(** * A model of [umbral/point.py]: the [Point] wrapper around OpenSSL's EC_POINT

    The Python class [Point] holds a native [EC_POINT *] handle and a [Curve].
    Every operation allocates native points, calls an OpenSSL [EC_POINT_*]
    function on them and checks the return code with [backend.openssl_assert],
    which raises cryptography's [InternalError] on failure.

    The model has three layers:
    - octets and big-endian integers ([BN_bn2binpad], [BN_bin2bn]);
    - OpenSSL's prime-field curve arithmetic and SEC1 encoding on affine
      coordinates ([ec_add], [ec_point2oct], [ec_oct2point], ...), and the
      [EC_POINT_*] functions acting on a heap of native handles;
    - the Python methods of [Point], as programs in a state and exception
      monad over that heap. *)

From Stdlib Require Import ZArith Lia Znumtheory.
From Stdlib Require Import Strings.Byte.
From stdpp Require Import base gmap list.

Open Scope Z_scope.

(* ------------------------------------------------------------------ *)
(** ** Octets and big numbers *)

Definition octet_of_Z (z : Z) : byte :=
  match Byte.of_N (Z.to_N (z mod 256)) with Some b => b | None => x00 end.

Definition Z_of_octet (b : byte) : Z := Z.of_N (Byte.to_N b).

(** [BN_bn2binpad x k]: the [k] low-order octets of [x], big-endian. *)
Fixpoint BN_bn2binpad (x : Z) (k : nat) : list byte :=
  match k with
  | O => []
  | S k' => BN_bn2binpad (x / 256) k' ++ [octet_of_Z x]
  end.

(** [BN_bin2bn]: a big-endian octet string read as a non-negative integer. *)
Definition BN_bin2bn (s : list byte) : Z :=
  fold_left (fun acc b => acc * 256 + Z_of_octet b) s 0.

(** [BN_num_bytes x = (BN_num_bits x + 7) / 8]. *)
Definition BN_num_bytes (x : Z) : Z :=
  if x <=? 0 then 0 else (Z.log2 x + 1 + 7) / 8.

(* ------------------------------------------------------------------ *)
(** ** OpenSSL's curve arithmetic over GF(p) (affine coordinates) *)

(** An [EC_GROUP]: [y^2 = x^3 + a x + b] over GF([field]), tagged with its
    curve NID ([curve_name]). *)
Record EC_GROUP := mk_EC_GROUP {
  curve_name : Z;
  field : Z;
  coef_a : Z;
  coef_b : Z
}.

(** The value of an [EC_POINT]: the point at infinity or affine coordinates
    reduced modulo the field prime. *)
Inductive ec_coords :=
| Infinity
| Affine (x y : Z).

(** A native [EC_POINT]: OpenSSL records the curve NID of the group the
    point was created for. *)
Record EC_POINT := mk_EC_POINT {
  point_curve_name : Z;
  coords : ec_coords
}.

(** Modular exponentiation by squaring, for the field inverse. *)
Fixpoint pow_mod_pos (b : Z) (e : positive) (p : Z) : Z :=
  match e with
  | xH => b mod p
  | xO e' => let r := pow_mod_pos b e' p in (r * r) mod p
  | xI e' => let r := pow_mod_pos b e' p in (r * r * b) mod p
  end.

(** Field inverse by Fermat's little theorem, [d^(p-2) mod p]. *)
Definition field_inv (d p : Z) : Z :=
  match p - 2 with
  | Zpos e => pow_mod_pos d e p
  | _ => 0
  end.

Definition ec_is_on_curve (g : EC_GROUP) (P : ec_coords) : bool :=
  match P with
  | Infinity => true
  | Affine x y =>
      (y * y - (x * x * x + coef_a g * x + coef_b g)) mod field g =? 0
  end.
◆ ◆ ◆
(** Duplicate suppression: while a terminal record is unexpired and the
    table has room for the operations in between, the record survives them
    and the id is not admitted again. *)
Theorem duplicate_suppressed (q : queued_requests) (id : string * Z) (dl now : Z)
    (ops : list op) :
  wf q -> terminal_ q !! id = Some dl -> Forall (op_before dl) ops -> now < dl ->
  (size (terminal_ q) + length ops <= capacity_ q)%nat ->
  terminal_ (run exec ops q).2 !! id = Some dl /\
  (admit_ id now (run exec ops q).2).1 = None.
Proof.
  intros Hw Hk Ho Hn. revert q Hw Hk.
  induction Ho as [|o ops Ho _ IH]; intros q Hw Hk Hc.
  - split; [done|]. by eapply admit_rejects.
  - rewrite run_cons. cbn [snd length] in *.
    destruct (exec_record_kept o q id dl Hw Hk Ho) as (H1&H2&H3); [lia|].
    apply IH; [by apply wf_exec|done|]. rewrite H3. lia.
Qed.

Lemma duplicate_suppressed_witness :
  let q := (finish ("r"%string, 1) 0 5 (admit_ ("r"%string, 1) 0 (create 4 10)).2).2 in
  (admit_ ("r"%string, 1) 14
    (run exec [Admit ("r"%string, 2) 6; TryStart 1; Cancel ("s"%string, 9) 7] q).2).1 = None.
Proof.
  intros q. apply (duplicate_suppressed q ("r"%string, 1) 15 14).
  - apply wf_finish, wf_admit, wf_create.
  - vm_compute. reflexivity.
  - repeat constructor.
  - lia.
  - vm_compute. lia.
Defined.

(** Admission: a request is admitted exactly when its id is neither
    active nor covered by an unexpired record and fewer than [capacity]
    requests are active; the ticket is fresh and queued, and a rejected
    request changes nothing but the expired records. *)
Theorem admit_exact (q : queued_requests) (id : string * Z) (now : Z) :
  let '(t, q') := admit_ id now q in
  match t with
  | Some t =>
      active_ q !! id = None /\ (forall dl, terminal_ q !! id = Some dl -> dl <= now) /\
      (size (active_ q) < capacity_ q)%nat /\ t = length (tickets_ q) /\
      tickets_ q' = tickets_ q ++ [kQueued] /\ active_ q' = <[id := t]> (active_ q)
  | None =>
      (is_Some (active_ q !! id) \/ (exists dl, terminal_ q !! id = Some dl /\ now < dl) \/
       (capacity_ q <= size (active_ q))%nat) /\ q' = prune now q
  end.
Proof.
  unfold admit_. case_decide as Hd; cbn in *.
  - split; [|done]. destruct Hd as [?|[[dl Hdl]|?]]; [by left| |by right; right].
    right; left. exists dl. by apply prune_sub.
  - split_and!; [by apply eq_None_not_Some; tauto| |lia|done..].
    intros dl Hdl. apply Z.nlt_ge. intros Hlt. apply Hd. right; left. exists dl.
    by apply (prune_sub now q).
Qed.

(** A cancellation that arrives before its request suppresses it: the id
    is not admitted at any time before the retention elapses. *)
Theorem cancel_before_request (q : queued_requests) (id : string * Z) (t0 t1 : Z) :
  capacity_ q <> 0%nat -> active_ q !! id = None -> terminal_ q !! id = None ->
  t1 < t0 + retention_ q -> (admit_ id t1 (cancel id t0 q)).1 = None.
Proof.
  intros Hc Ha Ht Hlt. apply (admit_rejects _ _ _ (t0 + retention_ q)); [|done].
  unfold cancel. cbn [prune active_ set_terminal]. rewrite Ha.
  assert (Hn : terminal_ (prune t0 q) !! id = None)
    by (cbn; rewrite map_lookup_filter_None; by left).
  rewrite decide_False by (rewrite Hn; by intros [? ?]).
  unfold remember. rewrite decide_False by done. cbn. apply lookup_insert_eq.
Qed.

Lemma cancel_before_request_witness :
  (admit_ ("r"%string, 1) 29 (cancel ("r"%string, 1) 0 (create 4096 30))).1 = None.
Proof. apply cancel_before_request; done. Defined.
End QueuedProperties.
◆ ◆ ◆
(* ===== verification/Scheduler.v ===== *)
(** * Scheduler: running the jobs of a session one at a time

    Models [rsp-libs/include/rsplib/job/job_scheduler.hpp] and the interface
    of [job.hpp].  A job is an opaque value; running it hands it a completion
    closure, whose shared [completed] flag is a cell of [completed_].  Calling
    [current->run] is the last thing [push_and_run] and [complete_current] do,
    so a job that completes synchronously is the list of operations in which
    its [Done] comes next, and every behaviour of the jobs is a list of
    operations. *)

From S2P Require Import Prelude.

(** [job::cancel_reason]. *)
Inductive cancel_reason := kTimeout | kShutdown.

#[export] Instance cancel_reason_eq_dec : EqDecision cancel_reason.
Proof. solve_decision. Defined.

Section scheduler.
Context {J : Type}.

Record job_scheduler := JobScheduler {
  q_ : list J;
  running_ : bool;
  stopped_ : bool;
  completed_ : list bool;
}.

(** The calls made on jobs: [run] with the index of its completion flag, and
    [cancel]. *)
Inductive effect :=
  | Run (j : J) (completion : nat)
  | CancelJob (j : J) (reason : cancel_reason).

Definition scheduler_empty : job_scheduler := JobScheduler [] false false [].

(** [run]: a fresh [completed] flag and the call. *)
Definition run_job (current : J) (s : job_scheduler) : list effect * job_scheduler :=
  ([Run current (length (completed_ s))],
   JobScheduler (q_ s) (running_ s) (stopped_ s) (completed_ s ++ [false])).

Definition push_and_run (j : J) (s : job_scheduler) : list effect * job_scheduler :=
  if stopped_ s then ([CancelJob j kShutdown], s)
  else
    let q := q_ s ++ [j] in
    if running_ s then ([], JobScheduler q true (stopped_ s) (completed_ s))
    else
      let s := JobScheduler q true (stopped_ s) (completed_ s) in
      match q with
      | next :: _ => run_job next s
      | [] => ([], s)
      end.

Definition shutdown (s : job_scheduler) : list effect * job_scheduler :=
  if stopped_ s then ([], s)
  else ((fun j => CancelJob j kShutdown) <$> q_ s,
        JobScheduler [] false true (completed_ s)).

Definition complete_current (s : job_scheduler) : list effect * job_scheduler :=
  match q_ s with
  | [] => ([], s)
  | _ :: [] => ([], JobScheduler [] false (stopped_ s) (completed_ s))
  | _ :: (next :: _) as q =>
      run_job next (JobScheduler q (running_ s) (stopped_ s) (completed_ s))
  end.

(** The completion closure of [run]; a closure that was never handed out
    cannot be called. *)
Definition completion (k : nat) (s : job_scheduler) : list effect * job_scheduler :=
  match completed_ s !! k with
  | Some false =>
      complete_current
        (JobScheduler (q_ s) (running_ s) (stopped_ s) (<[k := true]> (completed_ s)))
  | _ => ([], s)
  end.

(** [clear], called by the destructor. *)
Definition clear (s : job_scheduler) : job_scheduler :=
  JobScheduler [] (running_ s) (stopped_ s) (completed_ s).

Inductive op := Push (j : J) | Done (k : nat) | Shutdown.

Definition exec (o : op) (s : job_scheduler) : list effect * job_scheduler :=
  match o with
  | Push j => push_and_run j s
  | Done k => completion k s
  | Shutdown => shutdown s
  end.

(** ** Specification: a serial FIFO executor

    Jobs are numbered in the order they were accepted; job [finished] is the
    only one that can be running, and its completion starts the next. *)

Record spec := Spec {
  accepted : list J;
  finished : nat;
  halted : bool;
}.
◆ ◆ ◆
• INSTRUCTIONS TO FOLLOW
Where a line of the data above includes the string "native", pull it out.

• TASK RESPONSE
    The Python class [Point] holds a native [EC_POINT *] handle and a [Curve].
    Every operation allocates native points, calls an OpenSSL [EC_POINT_*]
      [EC_POINT_*] functions acting on a heap of native handles;
(** A native [EC_POINT]: OpenSSL records the curve NID of the group the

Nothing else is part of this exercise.